**Given entries:**
Content starts
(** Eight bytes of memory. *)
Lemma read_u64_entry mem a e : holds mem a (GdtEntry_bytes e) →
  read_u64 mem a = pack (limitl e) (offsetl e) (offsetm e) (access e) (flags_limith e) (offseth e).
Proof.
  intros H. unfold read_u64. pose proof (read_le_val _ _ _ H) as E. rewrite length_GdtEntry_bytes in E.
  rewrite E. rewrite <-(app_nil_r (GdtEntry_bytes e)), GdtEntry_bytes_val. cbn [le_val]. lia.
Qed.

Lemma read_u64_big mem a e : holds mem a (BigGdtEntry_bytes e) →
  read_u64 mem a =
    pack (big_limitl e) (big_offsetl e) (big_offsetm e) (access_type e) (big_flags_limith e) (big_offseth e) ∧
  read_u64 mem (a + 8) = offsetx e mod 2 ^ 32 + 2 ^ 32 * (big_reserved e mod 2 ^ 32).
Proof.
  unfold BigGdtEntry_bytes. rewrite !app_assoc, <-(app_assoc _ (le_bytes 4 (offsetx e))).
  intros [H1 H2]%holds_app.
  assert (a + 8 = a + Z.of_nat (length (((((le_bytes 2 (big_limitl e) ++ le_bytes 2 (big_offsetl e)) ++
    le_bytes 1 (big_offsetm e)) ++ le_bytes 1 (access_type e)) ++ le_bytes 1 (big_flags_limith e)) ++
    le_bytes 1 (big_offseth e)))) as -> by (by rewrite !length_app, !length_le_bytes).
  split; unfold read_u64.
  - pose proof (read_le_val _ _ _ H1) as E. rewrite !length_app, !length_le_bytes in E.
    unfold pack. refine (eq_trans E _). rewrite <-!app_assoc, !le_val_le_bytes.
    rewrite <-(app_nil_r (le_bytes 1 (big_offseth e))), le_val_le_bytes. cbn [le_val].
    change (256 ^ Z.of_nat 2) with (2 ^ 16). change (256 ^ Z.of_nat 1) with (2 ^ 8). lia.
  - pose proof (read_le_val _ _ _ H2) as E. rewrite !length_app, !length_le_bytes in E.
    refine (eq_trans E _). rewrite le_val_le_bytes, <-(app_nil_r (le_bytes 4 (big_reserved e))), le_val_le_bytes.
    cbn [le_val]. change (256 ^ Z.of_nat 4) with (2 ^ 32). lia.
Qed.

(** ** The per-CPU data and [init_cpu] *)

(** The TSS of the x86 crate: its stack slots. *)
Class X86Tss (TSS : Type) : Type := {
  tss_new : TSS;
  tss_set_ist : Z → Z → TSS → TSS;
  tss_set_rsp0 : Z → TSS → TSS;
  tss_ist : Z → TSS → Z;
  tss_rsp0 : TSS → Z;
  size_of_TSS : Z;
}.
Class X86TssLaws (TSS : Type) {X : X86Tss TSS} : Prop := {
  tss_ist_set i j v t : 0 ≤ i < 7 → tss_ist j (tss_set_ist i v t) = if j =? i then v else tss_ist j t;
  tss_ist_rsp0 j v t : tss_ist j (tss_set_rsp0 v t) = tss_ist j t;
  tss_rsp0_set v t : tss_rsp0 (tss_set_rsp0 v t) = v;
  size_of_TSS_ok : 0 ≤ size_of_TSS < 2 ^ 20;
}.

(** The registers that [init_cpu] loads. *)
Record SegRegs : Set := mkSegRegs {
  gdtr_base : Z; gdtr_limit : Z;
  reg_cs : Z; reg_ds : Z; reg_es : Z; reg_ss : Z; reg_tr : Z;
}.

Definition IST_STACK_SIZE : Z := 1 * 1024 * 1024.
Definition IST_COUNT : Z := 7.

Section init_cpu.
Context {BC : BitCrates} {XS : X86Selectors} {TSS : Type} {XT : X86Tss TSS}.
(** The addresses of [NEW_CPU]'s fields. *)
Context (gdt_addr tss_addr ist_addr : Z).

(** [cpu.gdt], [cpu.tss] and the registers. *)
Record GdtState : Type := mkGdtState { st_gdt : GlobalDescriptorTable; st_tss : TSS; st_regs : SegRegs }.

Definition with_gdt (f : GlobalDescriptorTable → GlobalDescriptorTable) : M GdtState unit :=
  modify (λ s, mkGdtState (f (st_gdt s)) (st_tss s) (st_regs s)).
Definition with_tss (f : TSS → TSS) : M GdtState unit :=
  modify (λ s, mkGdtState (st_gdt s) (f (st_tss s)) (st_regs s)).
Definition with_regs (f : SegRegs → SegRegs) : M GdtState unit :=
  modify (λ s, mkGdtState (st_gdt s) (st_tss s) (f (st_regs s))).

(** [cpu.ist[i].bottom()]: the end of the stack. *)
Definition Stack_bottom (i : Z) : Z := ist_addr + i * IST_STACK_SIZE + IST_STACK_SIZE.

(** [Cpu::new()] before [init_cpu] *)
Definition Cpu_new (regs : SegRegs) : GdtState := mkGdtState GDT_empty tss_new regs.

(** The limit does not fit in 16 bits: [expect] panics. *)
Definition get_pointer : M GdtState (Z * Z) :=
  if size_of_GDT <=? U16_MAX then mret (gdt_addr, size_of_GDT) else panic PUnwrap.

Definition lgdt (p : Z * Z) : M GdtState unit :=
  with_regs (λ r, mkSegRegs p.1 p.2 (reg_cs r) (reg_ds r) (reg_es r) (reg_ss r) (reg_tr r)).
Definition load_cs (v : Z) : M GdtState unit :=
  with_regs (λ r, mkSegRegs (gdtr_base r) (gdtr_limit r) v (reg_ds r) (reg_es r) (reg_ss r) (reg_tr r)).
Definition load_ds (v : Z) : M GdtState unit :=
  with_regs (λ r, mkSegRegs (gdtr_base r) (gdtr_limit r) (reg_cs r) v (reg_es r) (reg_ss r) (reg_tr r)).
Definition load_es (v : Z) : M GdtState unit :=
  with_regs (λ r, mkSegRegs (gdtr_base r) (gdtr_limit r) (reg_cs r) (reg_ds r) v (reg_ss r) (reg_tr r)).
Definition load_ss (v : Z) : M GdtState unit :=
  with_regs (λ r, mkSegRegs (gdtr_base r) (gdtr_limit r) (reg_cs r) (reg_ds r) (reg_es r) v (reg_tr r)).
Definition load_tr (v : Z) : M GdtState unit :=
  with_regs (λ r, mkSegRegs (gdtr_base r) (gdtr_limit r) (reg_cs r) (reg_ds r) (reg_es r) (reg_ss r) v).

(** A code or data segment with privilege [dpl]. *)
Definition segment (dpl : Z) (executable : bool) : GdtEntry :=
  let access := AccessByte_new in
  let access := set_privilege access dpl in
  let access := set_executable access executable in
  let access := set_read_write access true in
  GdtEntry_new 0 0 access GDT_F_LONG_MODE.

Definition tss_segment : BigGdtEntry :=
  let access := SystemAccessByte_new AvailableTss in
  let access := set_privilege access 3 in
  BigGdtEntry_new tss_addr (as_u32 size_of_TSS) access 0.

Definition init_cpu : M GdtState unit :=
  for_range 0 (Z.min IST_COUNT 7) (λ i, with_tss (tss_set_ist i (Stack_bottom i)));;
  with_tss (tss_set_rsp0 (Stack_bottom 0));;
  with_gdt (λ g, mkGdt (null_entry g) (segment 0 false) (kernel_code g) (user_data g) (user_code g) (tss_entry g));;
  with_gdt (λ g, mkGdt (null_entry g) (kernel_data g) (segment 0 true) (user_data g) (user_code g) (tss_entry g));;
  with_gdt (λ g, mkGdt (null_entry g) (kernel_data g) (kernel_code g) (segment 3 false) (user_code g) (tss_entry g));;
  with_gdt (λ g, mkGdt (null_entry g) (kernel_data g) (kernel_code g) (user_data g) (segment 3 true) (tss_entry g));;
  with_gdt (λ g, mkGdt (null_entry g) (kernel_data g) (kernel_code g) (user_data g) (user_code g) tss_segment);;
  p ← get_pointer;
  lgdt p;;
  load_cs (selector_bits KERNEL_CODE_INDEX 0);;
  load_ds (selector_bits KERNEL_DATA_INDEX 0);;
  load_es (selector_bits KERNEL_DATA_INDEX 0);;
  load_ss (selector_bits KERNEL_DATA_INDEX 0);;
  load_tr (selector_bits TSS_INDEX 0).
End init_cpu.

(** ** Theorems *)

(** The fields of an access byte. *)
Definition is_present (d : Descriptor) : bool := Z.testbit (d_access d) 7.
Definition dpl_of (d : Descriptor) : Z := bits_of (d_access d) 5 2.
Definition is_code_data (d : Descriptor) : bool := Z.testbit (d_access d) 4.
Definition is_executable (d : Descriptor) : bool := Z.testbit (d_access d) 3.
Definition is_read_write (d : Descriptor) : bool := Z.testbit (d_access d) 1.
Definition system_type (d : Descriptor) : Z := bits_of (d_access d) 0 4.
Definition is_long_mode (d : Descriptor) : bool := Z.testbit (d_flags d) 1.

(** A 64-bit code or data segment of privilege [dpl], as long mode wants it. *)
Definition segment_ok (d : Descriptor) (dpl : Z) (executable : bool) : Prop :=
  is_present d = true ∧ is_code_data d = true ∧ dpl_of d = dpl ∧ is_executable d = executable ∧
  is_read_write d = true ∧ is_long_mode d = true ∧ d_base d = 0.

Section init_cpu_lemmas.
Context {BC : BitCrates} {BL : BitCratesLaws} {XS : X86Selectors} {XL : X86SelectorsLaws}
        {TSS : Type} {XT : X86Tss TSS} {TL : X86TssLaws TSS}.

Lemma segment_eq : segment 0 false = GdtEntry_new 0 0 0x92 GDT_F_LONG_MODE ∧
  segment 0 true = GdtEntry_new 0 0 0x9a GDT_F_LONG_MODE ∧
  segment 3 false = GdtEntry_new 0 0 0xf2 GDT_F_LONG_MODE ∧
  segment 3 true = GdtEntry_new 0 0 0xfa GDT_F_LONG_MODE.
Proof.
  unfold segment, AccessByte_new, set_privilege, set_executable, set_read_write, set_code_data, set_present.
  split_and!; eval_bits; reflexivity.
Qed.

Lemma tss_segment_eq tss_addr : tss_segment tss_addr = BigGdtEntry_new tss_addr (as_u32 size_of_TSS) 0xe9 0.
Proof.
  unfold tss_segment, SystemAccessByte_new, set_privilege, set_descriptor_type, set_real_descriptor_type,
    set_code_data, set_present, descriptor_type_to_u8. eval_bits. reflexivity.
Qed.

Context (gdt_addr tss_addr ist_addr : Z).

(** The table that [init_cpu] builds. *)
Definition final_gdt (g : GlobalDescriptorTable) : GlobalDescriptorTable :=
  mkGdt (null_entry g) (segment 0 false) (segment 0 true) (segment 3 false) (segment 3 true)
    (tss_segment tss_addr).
Content ends
Content starts
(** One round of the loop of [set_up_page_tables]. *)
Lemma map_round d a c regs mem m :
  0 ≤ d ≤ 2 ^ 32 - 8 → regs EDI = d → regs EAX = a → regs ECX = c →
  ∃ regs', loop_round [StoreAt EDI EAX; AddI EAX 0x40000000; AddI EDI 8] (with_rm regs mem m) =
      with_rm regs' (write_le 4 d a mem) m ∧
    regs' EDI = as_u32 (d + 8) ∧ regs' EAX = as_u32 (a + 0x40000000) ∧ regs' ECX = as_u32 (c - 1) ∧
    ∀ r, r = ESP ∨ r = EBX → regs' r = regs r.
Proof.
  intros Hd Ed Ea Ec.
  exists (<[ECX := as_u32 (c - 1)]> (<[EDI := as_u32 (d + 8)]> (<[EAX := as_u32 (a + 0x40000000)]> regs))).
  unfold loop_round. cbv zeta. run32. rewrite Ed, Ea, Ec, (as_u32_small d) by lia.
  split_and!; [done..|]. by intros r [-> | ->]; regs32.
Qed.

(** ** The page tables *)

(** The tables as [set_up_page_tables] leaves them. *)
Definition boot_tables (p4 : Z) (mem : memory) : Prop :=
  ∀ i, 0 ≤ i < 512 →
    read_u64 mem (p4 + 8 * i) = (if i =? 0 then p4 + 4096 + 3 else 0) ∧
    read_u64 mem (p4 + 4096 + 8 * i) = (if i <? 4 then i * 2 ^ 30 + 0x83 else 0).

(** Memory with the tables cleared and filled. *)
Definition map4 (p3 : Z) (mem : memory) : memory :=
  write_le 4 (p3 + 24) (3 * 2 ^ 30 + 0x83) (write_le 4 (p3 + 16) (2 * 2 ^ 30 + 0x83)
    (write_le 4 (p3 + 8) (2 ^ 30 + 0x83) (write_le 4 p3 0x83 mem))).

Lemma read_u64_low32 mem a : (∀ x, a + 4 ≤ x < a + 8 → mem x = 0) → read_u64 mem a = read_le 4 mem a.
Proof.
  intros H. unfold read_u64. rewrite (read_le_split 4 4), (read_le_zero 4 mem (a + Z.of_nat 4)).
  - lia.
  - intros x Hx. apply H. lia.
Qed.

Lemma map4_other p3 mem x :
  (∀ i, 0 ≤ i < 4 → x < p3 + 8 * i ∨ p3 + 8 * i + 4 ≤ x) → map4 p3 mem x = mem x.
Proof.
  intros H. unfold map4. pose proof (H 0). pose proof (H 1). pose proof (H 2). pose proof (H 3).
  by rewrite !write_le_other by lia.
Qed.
Content ends
Content starts
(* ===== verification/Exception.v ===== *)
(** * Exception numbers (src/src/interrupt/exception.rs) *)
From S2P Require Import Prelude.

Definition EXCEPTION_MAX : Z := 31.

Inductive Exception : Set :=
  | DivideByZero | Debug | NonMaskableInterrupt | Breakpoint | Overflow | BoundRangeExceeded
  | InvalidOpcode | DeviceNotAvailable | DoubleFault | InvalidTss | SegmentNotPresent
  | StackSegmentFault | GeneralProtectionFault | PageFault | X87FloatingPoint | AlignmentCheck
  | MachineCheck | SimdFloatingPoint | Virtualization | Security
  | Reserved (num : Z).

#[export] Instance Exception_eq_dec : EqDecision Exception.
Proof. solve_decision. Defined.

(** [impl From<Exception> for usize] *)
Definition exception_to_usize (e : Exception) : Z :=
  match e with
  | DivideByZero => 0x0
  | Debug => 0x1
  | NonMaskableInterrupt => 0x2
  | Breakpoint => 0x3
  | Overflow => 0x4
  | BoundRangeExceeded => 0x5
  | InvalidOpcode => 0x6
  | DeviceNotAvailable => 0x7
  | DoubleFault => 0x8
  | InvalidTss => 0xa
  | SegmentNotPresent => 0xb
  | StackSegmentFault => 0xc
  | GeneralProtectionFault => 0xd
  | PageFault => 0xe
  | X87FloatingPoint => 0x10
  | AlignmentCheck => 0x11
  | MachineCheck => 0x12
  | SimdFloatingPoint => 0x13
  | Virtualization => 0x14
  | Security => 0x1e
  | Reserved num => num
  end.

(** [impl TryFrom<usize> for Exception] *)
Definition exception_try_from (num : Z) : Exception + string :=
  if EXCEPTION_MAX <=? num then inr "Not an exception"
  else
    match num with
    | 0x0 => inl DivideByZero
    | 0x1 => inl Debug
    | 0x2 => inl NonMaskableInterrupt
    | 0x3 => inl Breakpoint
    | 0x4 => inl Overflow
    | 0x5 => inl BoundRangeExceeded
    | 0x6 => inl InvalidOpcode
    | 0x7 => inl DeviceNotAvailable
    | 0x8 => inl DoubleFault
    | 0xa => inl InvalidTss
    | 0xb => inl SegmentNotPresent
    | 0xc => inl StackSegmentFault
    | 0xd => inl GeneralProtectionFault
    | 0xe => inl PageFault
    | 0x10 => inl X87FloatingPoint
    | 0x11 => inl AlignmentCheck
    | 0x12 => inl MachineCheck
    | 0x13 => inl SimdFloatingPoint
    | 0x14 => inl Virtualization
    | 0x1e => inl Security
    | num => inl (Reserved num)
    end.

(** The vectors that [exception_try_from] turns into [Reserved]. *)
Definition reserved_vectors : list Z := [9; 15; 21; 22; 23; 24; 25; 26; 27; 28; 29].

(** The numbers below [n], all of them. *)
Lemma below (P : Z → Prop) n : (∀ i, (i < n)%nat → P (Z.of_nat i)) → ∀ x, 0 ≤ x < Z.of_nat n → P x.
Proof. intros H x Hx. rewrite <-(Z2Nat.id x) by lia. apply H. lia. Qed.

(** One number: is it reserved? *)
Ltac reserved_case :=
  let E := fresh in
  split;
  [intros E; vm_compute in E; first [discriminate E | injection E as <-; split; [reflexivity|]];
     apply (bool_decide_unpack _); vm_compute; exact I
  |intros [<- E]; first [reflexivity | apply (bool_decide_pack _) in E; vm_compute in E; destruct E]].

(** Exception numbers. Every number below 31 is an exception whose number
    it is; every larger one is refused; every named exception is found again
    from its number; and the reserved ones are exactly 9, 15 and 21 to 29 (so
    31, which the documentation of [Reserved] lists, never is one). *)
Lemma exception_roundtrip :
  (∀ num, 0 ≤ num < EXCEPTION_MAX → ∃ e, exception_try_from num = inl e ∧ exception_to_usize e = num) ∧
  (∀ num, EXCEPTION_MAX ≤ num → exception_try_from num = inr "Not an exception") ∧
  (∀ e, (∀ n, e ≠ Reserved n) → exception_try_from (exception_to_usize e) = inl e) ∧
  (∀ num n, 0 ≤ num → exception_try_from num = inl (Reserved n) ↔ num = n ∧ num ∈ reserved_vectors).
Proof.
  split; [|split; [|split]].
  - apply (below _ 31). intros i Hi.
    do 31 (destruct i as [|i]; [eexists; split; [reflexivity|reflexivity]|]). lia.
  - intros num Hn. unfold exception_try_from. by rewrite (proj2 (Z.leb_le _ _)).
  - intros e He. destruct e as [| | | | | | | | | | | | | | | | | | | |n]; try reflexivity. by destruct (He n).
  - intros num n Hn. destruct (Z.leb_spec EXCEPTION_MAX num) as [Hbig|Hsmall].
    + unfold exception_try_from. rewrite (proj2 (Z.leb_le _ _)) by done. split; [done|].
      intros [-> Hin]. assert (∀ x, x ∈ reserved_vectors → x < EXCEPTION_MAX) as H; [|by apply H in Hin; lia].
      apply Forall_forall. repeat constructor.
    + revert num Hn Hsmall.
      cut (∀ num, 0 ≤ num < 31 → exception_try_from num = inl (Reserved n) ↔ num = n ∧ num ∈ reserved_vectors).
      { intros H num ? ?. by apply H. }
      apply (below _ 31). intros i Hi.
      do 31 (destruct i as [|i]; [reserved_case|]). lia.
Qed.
Content ends
Only one stretch of the records above is wanted: the lines between the one holding "0xd => inl GeneralProtectionFault" and the one holding "(∀ e, (∀ n, e ≠ Reserved", inclusive, reproduced exactly.

    | 0xd => inl GeneralProtectionFault
    | 0xe => inl PageFault
    | 0x10 => inl X87FloatingPoint
    | 0x11 => inl AlignmentCheck
    | 0x12 => inl MachineCheck
    | 0x13 => inl SimdFloatingPoint
    | 0x14 => inl Virtualization
    | 0x1e => inl Security
    | num => inl (Reserved num)
    end.

(** The vectors that [exception_try_from] turns into [Reserved]. *)
Definition reserved_vectors : list Z := [9; 15; 21; 22; 23; 24; 25; 26; 27; 28; 29].

(** The numbers below [n], all of them. *)
Lemma below (P : Z → Prop) n : (∀ i, (i < n)%nat → P (Z.of_nat i)) → ∀ x, 0 ≤ x < Z.of_nat n → P x.
Proof. intros H x Hx. rewrite <-(Z2Nat.id x) by lia. apply H. lia. Qed.

(** One number: is it reserved? *)
Ltac reserved_case :=
  let E := fresh in
  split;
  [intros E; vm_compute in E; first [discriminate E | injection E as <-; split; [reflexivity|]];
     apply (bool_decide_unpack _); vm_compute; exact I
  |intros [<- E]; first [reflexivity | apply (bool_decide_pack _) in E; vm_compute in E; destruct E]].

(** Exception numbers. Every number below 31 is an exception whose number
    it is; every larger one is refused; every named exception is found again
    from its number; and the reserved ones are exactly 9, 15 and 21 to 29 (so
    31, which the documentation of [Reserved] lists, never is one). *)
Lemma exception_roundtrip :
  (∀ num, 0 ≤ num < EXCEPTION_MAX → ∃ e, exception_try_from num = inl e ∧ exception_to_usize e = num) ∧
  (∀ num, EXCEPTION_MAX ≤ num → exception_try_from num = inr "Not an exception") ∧
  (∀ e, (∀ n, e ≠ Reserved n) → exception_try_from (exception_to_usize e) = inl e) ∧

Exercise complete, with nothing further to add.